→ INSTRUCTIONS TO FOLLOW
Return, word for word, only the lines of the data below that lie between the line with "- Names are" and the line with "that uses it.", those two lines included.
··········
(** * LazyProject / lazynote: the structural index of [GitAgent]

  A shallow embedding of [lazynote/agent/git_agent.py]: the tree renderer
  ([_generate_project_tree]), the [get_module_doc] tool, the entity
  extractor ([_process_module]), the package walker ([_process_package]),
  the filesystem scan ([_gen_module_dict]), the documentation flattener
  ([_generate_module_doc_dict]) and the cache eviction of
  [_update_module_dict].

  Python [str] is modelled by [string] (one [ascii] per character), Python
  [dict] by an insertion-ordered association list where the iteration
  order is observable, and by [gmap] where the dictionary is only looked
  up, inserted into and filtered. *)

From Stdlib Require Import Ascii.
From Stdlib Require String.
From stdpp Require Import base list sorting strings gmap.

#[local] Set Warnings "-clear-no-such-hyp".

(** * Part I: the embedding *)

(** ** Python string primitives *)

Module PyStr.

Definition newline_char : ascii := "010"%char.
Definition dot_char : ascii := "."%char.
Definition nl : string := String newline_char "".

(** [s.split(sep)] for a one-character separator: never empty. *)
Fixpoint split (sep : ascii) (s : string) : list string :=
  match s with
  | EmptyString => [EmptyString]
  | String c s' =>
      if Ascii.eqb c sep then EmptyString :: split sep s'
      else match split sep s' with
           | [] => [String c EmptyString]
           | w :: ws => String c w :: ws
           end
  end.

(** [sep.join(l)] *)
Definition join (sep : string) (l : list string) : string :=
  String.concat sep l.

(** [s.startswith(p)] *)
Definition startswith (s p : string) : bool := String.prefix p s.

(** [s.endswith(p)] *)
Definition endswith (s p : string) : bool :=
  String.prefix (String.rev p) (String.rev s).

(** [s.lstrip(c)] for a one-character set *)
Fixpoint lstrip (c : ascii) (s : string) : string :=
  match s with
  | EmptyString => EmptyString
  | String a s' => if Ascii.eqb a c then lstrip c s' else s
  end.

(** [s[:n]] *)
Fixpoint slice_to (n : nat) (s : string) : string :=
  match n, s with
  | S n', String a s' => String a (slice_to n' s')
  | _, _ => EmptyString
  end.

(** [s * n] *)
Fixpoint repeat_str (s : string) (n : nat) : string :=
  match n with
  | O => EmptyString
  | S n' => s +:+ repeat_str s n'
  end.

(** [s.replace(a, b)] for one-character [a] and [b] *)
Fixpoint replace_char (a b : ascii) (s : string) : string :=
  match s with
  | EmptyString => EmptyString
  | String c s' => String (if Ascii.eqb c a then b else c) (replace_char a b s')
  end.

(** [l[-1]] of a list of strings, with a default for the empty list
    (never reached after [split]). *)
Definition last_of (l : list string) : string := List.last l EmptyString.

(** The lines of a text: the empty text has none, any other text is cut at
    every newline character. *)
Definition lines (s : string) : list string :=
  match s with
  | EmptyString => []
  | _ => split newline_char s
  end.

Definition contains_char (c : ascii) (s : string) : bool :=
  existsb (Ascii.eqb c) (String.list_ascii_of_string s).

(** [sorted(pairs)] for pairs whose first components are distinct strings
  (the items of a dict, the names of a directory listing): the order is
  that of the first components, compared character by character. *)
Definition key_le {A} (x y : string * A) : Prop := String.le x.1 y.1.

Global Instance key_le_dec {A} : RelDecision (@key_le A).
Proof. intros x y. unfold key_le. apply _. Defined.
(** * mkpdf: the document tree compiler

    A shallow embedding of [walker.py] (path selection and entry
    description) and [merger.py] (pagination and outline assembly), and
    the properties of the specification established on it.

    Conventions of the embedding.
    - A path is the list of its components below the filesystem anchor;
      [pathlib]'s [name], [parent], [stem] and [suffix] are written out.
    - Names are byte strings; [str.lower], [str.strip], [str.splitlines]
      and [str.capitalize] are the ASCII fragments of the Python
      functions: on strings of ASCII characters they are those functions,
      and a byte outside ASCII is neither white space nor a letter.
    - The directory snapshot is a finite tree ([node]); the entries of a
      directory are kept in the order [iterdir] yields them.
    - Python dictionaries are [gmap]s.
    - What the program obtains from its collaborators (the regular
      expression engine, the per-process string hash, the PDF reader, the
      image converter, the outline writer) is a parameter of the section
      that uses it.
    - A function that can raise returns an [option]; [None] is the
      exception. *)

From stdpp Require Import gmap strings list fin_maps sorting.
From Stdlib Require Import ZArith Lia Ascii String OrdersEx.

Open Scope string_scope.
Open Scope list_scope.

(** ** Strings *)

Module Str.

Definition lower_ascii (c : ascii) : ascii :=
  let n := nat_of_ascii c in
  if (65 <=? n)%nat && (n <=? 90)%nat then ascii_of_nat (n + 32) else c.

(** [str.lower] *)
Fixpoint lower (s : string) : string :=
  match s with
  | EmptyString => EmptyString
  | String c s' => String (lower_ascii c) (lower s')
  end.

(** [str.isspace] on one character *)
Definition is_space (c : ascii) : bool :=
  let n := nat_of_ascii c in
  (n =? 32)%nat || ((9 <=? n)%nat && (n <=? 13)%nat)
  || ((28 <=? n)%nat && (n <=? 31)%nat).

Fixpoint lstrip (s : string) : string :=
  match s with
  | EmptyString => EmptyString
  | String c s' => if is_space c then lstrip s' else s
  end.

(** [str.strip] *)
Definition strip (s : string) : string :=
  String.rev (lstrip (String.rev (lstrip s))).

(** the characters at which [str.splitlines] breaks a line, the
    carriage return apart *)
Definition is_linebreak (c : ascii) : bool :=
  let n := nat_of_ascii c in
  (n =? 10)%nat || (n =? 11)%nat || (n =? 12)%nat
  || ((28 <=? n)%nat && (n <=? 30)%nat).

Definition is_cr (c : ascii) : bool := (nat_of_ascii c =? 13)%nat.
Definition is_lf (c : ascii) : bool := (nat_of_ascii c =? 10)%nat.

(** [acc] holds the current line, reversed; [started] tells whether the
    current line exists (a text ending in a line break has no empty last
    line). *)
Fixpoint splitlines_from (acc : string) (started : bool) (s : string)
  : list string :=
  match s with
  | EmptyString => if started then [String.rev acc] else []
  | String c s' =>
      if is_cr c then
        match s' with
        | String c' s'' =>
            if is_lf c' then String.rev acc :: splitlines_from EmptyString false s''
            else String.rev acc :: splitlines_from EmptyString false s'
        | EmptyString => [String.rev acc]
        end
      else if is_linebreak c then
        String.rev acc :: splitlines_from EmptyString false s'
      else splitlines_from (String c acc) true s'
  end.

(** [str.splitlines] *)
Definition splitlines (s : string) : list string :=
  splitlines_from EmptyString false s.

(** [str.startswith(".")] *)
Definition starts_with_dot (s : string) : bool :=
  match s with
  | String c _ => (nat_of_ascii c =? 46)%nat
  | EmptyString => false
  end.

(** [str.rfind(".")]: the index of the last dot *)
Fixpoint rfind_dot_from (i : nat) (s : string) : option nat :=
  match s with
  | EmptyString => None
  | String c s' =>
      match rfind_dot_from (S i) s' with
      | Some j => Some j
      | None => if (nat_of_ascii c =? 46)%nat then Some i else None
      end
  end.

Definition rfind_dot (s : string) : option nat := rfind_dot_from 0 s.

(** [str.replace("_", " ")] *)
Fixpoint replace_underscores (s : string) : string :=
  match s with
  | EmptyString => EmptyString
  | String c s' =>
      String (if (nat_of_ascii c =? 95)%nat then " "%char else c)
             (replace_underscores s')
  end.

Definition upper_ascii (c : ascii) : ascii :=
  let n := nat_of_ascii c in
  if (97 <=? n)%nat && (n <=? 122)%nat then ascii_of_nat (n - 32) else c.

(** [str.capitalize] on ASCII strings: first character upper case, the
    rest lower case; a byte outside ASCII is left as it is *)
Definition capitalize (s : string) : string :=
  match s with
  | EmptyString => EmptyString
  | String c s' => String (upper_ascii c) (lower s')
  end.

(** a string of ASCII characters, the strings on which [lower],
    [capitalize] and [strip] are what Python computes *)
Definition is_ascii (s : string) : Prop :=
  Forall (fun c => nat_of_ascii c < 128) (list_ascii_of_string s).

End Str.

(** ** Paths *)

Abbreviation Path := (list string).

Module PurePath.

(** [Path.name] *)
Definition name (p : Path) : string := List.last p "".

(** [Path.parent]; the anchor is its own parent *)
Definition parent (p : Path) : Path := List.removelast p.

(** [path / child] *)
Definition child (p : Path) (n : string) : Path := p ++ [n].

(** [str(path)] of a relative path: the components joined by a slash,
    and a single dot for the empty path *)
Definition str (p : Path) : string :=
  match p with
  | [] => "."
  | _ => String.concat "/" p
  end.

(** [Path.suffix] *)
Definition suffix (p : Path) : string :=
  let n := name p in
  match Str.rfind_dot n with
  | Some i =>
      if (0 <? i)%nat && (i <? String.length n - 1)%nat
      then String.substring i (String.length n - i) n
      else ""
  | None => ""
  end.

(** [Path.stem] *)
Definition stem (p : Path) : string :=
  let n := name p in
  match Str.rfind_dot n with
  | Some i =>
      if (0 <? i)%nat && (i <? String.length n - 1)%nat
      then String.substring 0 i n
      else n
  | None => n
  end.

End PurePath.

(** ** The directory snapshot *)

(** A file carries the text [read_text] returns, or [None] when reading
    it raises; a directory carries its entries in [iterdir] order. *)
#[local] Set Warnings "-register-all".

Inductive node : Type :=
| File (text : option string)
| Dir (entries : list (string * node)).

Module FS.

Definition is_dir (n : node) : bool :=
  match n with Dir _ => true | File _ => false end.

Definition is_file (n : node) : bool := negb (is_dir n).

(** the entry of a directory listing with the given name *)
Fixpoint entry (nm : string) (es : list (string * node)) : option node :=
  match es with
  | [] => None
  | (n, x) :: es' => if String.eqb n nm then Some x else entry nm es'
  end.

(** [(dir / nm).exists()] *)
Definition has_entry (nm : string) (es : list (string * node)) : bool :=
  match entry nm es with Some _ => true | None => false end.

(** the node a path denotes, from the anchor *)
Fixpoint lookup (fs : node) (p : Path) : option node :=
  match p with
  | [] => Some fs
  | n :: p' =>
      match fs with
      | Dir es =>
          match entry n es with
          | Some x => lookup x p'
          | None => None
          end
      | File _ => None
      end
  end.

(** [path.read_text()]: the text, or [None] when the call raises (no
    such file, a directory, an unreadable or undecodable file) *)
Definition read_text (n : option node) : option string :=
  match n with
  | Some (File t) => t
  | _ => None
  end.

Fixpoint height (n : node) : nat :=
  match n with
  | File _ => 0
  | Dir es => S (foldr (fun e acc => Nat.max (height (snd e)) acc) 0 es)
  end.

(** no two entries of a directory share a name, at any depth *)
Fixpoint wf (n : node) : Prop :=
  match n with
  | File _ => True
  | Dir es =>
      NoDup (map fst es)
      /\ foldr (fun e acc => wf (snd e) /\ acc) True es
  end.

End FS.

(** ** Stable sorting by a key *)

Section Sorting.

Context {A K : Type}.
Variable key : A -> K.
Variable ltb : K -> K -> bool.

(** [x] goes before the first element whose key is not below its own *)
Fixpoint insert_by (x : A) (l : list A) : list A :=
  match l with
  | [] => [x]
  | y :: l' =>
      if ltb (key y) (key x) then y :: insert_by x l' else x :: y :: l'
  end.

(** [sorted(l, key=key)]: Python's sort is stable, and so is this one *)
Definition sort_by (l : list A) : list A := foldr insert_by [] l.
··········
→ WRITTEN SOLUTION
    - Names are byte strings; [str.lower], [str.strip], [str.splitlines]
      and [str.capitalize] are the ASCII fragments of the Python
      functions: on strings of ASCII characters they are those functions,
      and a byte outside ASCII is neither white space nor a letter.
    - The directory snapshot is a finite tree ([node]); the entries of a
      directory are kept in the order [iterdir] yields them.
    - Python dictionaries are [gmap]s.
    - What the program obtains from its collaborators (the regular
      expression engine, the per-process string hash, the PDF reader, the
      image converter, the outline writer) is a parameter of the section
      that uses it.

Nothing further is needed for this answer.